Latest update: November 15th, 2013
As my friend “Eva” and I started filling our plates at a recent buffet lunch, she smiled wryly at the baked ziti and the bagel smeared with cream cheese she had piled on her plate, and commented that lucky for her, her mother wasn’t with us.
“Why,” I asked somewhat taken aback, wishing with all my heart that I had the opportunity to share a meal with my mother again.
“Because she would have said I was being a ‘piggy,’ that no one would want to marry me the way I look and basically make me feel inadequate,” she said in a matter-of-fact tone that belied the deep hurt and frustration I knew were hidden in her words.
“But why would she say that!” I exclaimed. “You’re not fat! You might not be hired as a model, but you’re not heavy! Besides, you’re a grandmother many times over. You’re old enough to choose what and how much to eat.”
“Mom always had a hang-up about my weight. When I visit her she scrutinizes every morsel I put in my mouth. And always has a negative comment on how I look.”
I shook my head in agreement. Eva’s mother, like my own and many others in our crowd of friends, were Holocaust survivors and even though I thought Europeans of that generation were not fixated on weight, they nonetheless had bought into the North American mentality that “less” (of you) was more. Thin is in and stout is out.
How confusing it was growing up with conflicting messages. On the one hand, we were told, even admonished, to eat everything on our generously piled up plates (it was a sin to waste food), yet we were made to feel like we were a lower form of human being if we were overweight.
While the girls were pressured to look their best, the boys were pressured to excel academically. I came to the conclusion that many survivors experienced extreme guilt for being alive when they felt that others in their family had been more worthy of a second chance. To make “sense” of their survival and alleviate their guilt, they must have felt that they had to produce “super children.” Giving the world a world-renowned cancer specialist son or a beauty queen daughter would, in their guilt-ridden souls, justifies their existence. Anything less than perfect had to be continuously pointed out and harped upon until the flaw was fixed.

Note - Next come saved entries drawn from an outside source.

(** * A shallow embedding of the ECS core of [src/include/ECS.h]

    The header defines three managers (entity ids, component pools, system
    membership) and the [ECS] facade that drives them.  Every class of the
    header is a module here, its fields are the fields of the record [t] of
    that module, and its member functions are definitions of the same name
    (constructors are [new]; the overload [getComponentTypeId()] without
    template argument is [nextComponentTypeId]; the bodies of the two loops
    of [SystemManager] and of the [try] block of [ComponentPool::get] have
    definitions of their own).

    Conventions of the embedding:
    - [int] values ([Entity], positions, type ids) are integers in [Z].  No
      arithmetic of the header can overflow as long as containers hold fewer
      than [2^31] elements; the one place where the header leaves the
      non-negative range, [components.size() - 1] on an empty vector stored
      into an [int], yields [-1] in C++ and [-1] in [Z].
    - [std::vector] is a [list], [std::queue] a [list] whose head is the
      front, [std::array] a [list] of fixed length, [std::unordered_map] a
      [gmap], [std::bitset] the integer whose binary digits are the bits.
    - A call either returns, throws, or has undefined behaviour (an
      out-of-range [operator[]] on an array or vector, a null dereference);
      the three cases are the constructors of [outcome]. *)

From stdpp Require Import base numbers list gmap strings pretty.

Local Open Scope Z_scope.

Abbreviation Entity := Z (only parsing).
Abbreviation Signature := Z (only parsing).

Definition MAX_ENTITIES : Z := 512.
Definition MAX_COMPONENTS : Z := 2.

(** ** Exceptions and outcomes *)

(** The header throws [ECSException(message)]; the standard library can throw
    [std::out_of_range] (from [std::bitset::set] and [reset]). *)
Inductive exn : Type :=
  | ECSException (message : string)
  | std_out_of_range.

Inductive outcome (A : Type) : Type :=
  | Ok (a : A)
  | Throw (e : exn)
  | Undefined.

Arguments Ok {A} a.
Arguments Throw {A} e.
Arguments Undefined {A}.

#[global] Instance outcome_ret : MRet outcome := λ A a, Ok a.

#[global] Instance outcome_bind : MBind outcome := λ A B f m,
  match m with
  | Ok a => f a
  | Throw e => Throw e
  | Undefined => Undefined
  end.

(** [try { body } catch (std::out_of_range) { handler }]. *)
Definition try_catch_out_of_range {A} (body handler : outcome A) : outcome A :=
  match body with
  | Throw std_out_of_range => handler
  | r => r
  end.

(** [a[i]] on a [std::array] or [std::vector]: no bounds check, so an index
    outside the container is undefined behaviour. *)
Definition at_index {A} (a : list A) (i : Z) : outcome A :=
  if decide (0 ≤ i) then
    match a !! Z.to_nat i with
    | Some x => Ok x
    | None => Undefined
    end
  else Undefined.

(** [for (int i = 0; i < n; i++) body(i)] over a state [S].  The bound of
    the two loops of the header, [systems.size()], is not changed by their
    bodies. *)
Definition for_loop {S} (n : nat) (body : nat → S → outcome S) (s : S) : outcome S :=
  foldl (λ acc i, s' ← acc; body i s') (Ok s) (seq 0 n).

(** ** std::bitset<MAX_COMPONENTS> *)

Module bitset.
(** [set(pos)] and [reset(pos)] check the position and throw. *)
Definition set (s : Signature) (pos : Z) : outcome Signature :=
  if decide (0 ≤ pos < MAX_COMPONENTS) then Ok (Z.setbit s pos)
  else Throw std_out_of_range.

Definition reset (s : Signature) (pos : Z) : outcome Signature :=
  if decide (0 ≤ pos < MAX_COMPONENTS) then Ok (Z.clearbit s pos)
  else Throw std_out_of_range.

(** [reset()] without argument clears every bit. *)
Definition reset_all (s : Signature) : Signature := 0.
End bitset.

(** ** std::unordered_map<int, int> *)

Module unordered_map.
(** [m[k]] used as an rvalue: a missing key is inserted with the
    value-initialised mapped value [0], and nothing is thrown. *)
Definition subscript (m : gmap Z Z) (k : Z) : Z * gmap Z Z :=
  match m !! k with
  | Some v => (v, m)
  | None => (0, <[k:=0]> m)
  end.
End unordered_map.

(** ** ECSUtils *)

Module ECSUtils.
(** [std::iter_swap(vec.begin() + i, vec.begin() + j)]. *)
Definition iter_swap {T} (vec : list T) (i j : nat) : list T :=
  match vec !! i, vec !! j with
  | Some x, Some y => <[i:=y]> (<[j:=x]> vec)
  | _, _ => vec
  end.

Definition pop_back {T} (vec : list T) : list T :=
  take (length vec - 1)%nat vec.

(** In [index > vec.size() - 1] the left operand is converted to
    [size_t]; it is non-negative there (the test [index < 0] came first)
    and the vector is not empty, so the comparison is the one of [Z]. *)
Definition swapRemove {T} (vec : list T) (index : Z) : list T :=
  if decide (length vec = 0%nat) then vec
  else if decide (index < 0 ∨ index > Z.of_nat (length vec) - 1) then vec
  else
    let vec' :=
      if decide (1 < length vec)%nat
      then iter_swap vec (Z.to_nat index) (length vec - 1)%nat
      else vec in
    pop_back vec'.
End ECSUtils.

(** ** EntityManager *)

Module EntityManager.
Record t : Type := {
  availableEntities : list Entity;
  signatures : list Signature
}.

(** The constructor queues [0 .. MAX_ENTITIES - 1]; the signatures are
    value-initialised bitsets. *)
Definition new : t :=
  {| availableEntities := seqZ 0 MAX_ENTITIES;
     signatures := replicate (Z.to_nat MAX_ENTITIES) 0 |}.

Definition createNew (em : t) : outcome (Entity * t) :=
  match availableEntities em with
  | [] => Throw (ECSException "Out of available entities")
  | entity :: rest =>
      Ok (entity, {| availableEntities := rest; signatures := signatures em |})
  end.

Definition destroy (entity : Entity) (em : t) : outcome t :=
  let queue := availableEntities em ++ [entity] in
  s ← at_index (signatures em) entity;
  Ok {| availableEntities := queue;
        signatures := <[Z.to_nat entity := bitset.reset_all s]> (signatures em) |}.

Definition getSignature (entity : Entity) (em : t) : outcome Signature :=
  at_index (signatures em) entity.

Definition setSignature (entity : Entity) (signature : Signature) (em : t) : outcome t :=
  _ ← at_index (signatures em) entity;
  Ok {| availableEntities := availableEntities em;
        signatures := <[Z.to_nat entity := signature]> (signatures em) |}.
End EntityManager.

(** ** ComponentPool<T> *)

(** A [T*] returned by a pool: null, or the address of [components[i]]. *)
Inductive pointer : Type :=
  | nullptr
  | element_at (i : nat).

Module ComponentPool.
Record t (T : Type) : Type := {
  components : list T;
  entityToIndex : gmap Z Z;
  indexToEntity : gmap Z Z
}.
Arguments components {T} _.
Arguments entityToIndex {T} _.
Arguments indexToEntity {T} _.

Definition new {T} : t T :=
  {| components := []; entityToIndex := ∅; indexToEntity := ∅ |}.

But how then to account for the same behavior in parents who were not Holocaust survivors? For as I grew up and expanded my circle of friends and acquaintances, I realized that there were children who had been raised by parents not mentally and emotionally traumatized by the Shoah, yet they too demanded perfection and were disparaging, judgmental and disapproving of their kids. I remember being told that a girl who came in second in a multi-school gymnastic competition was berated by her dad for not coming in first. Enraged, he tossed her silver medal into the trash can.
I am not a psychologist and cannot offer a professional explanation as to why mothers and fathers are so chronically censorious of their children – often needlessly so. I can only offer my observations and conclusions.
I am convinced that critical parents who constantly shower their kids with toxic, negative comments truly love their children and may feel that berating them will cause them to try harder. They are tragically unaware that they are destroying their children’s egos and shredding whatever positive sense of self-esteem they have. They are in fact setting them up to fail, by breaking their spirit and hamstringing their ability to be assertive and confident when dealing with others socially or in the workforce.
So why are these parents so hypercritical? Why do they have expectations that are unattainable?
My guess is that these individuals themselves have very low self-esteem. It is very likely that they had parents who demeaned and minimized them. Those parents had probably been raised by mothers and fathers who were perfectionists or had some kind of personality disorder – and the cycle continues.
Each generation seems to carry on the dysfunctional parenting they were subjected to.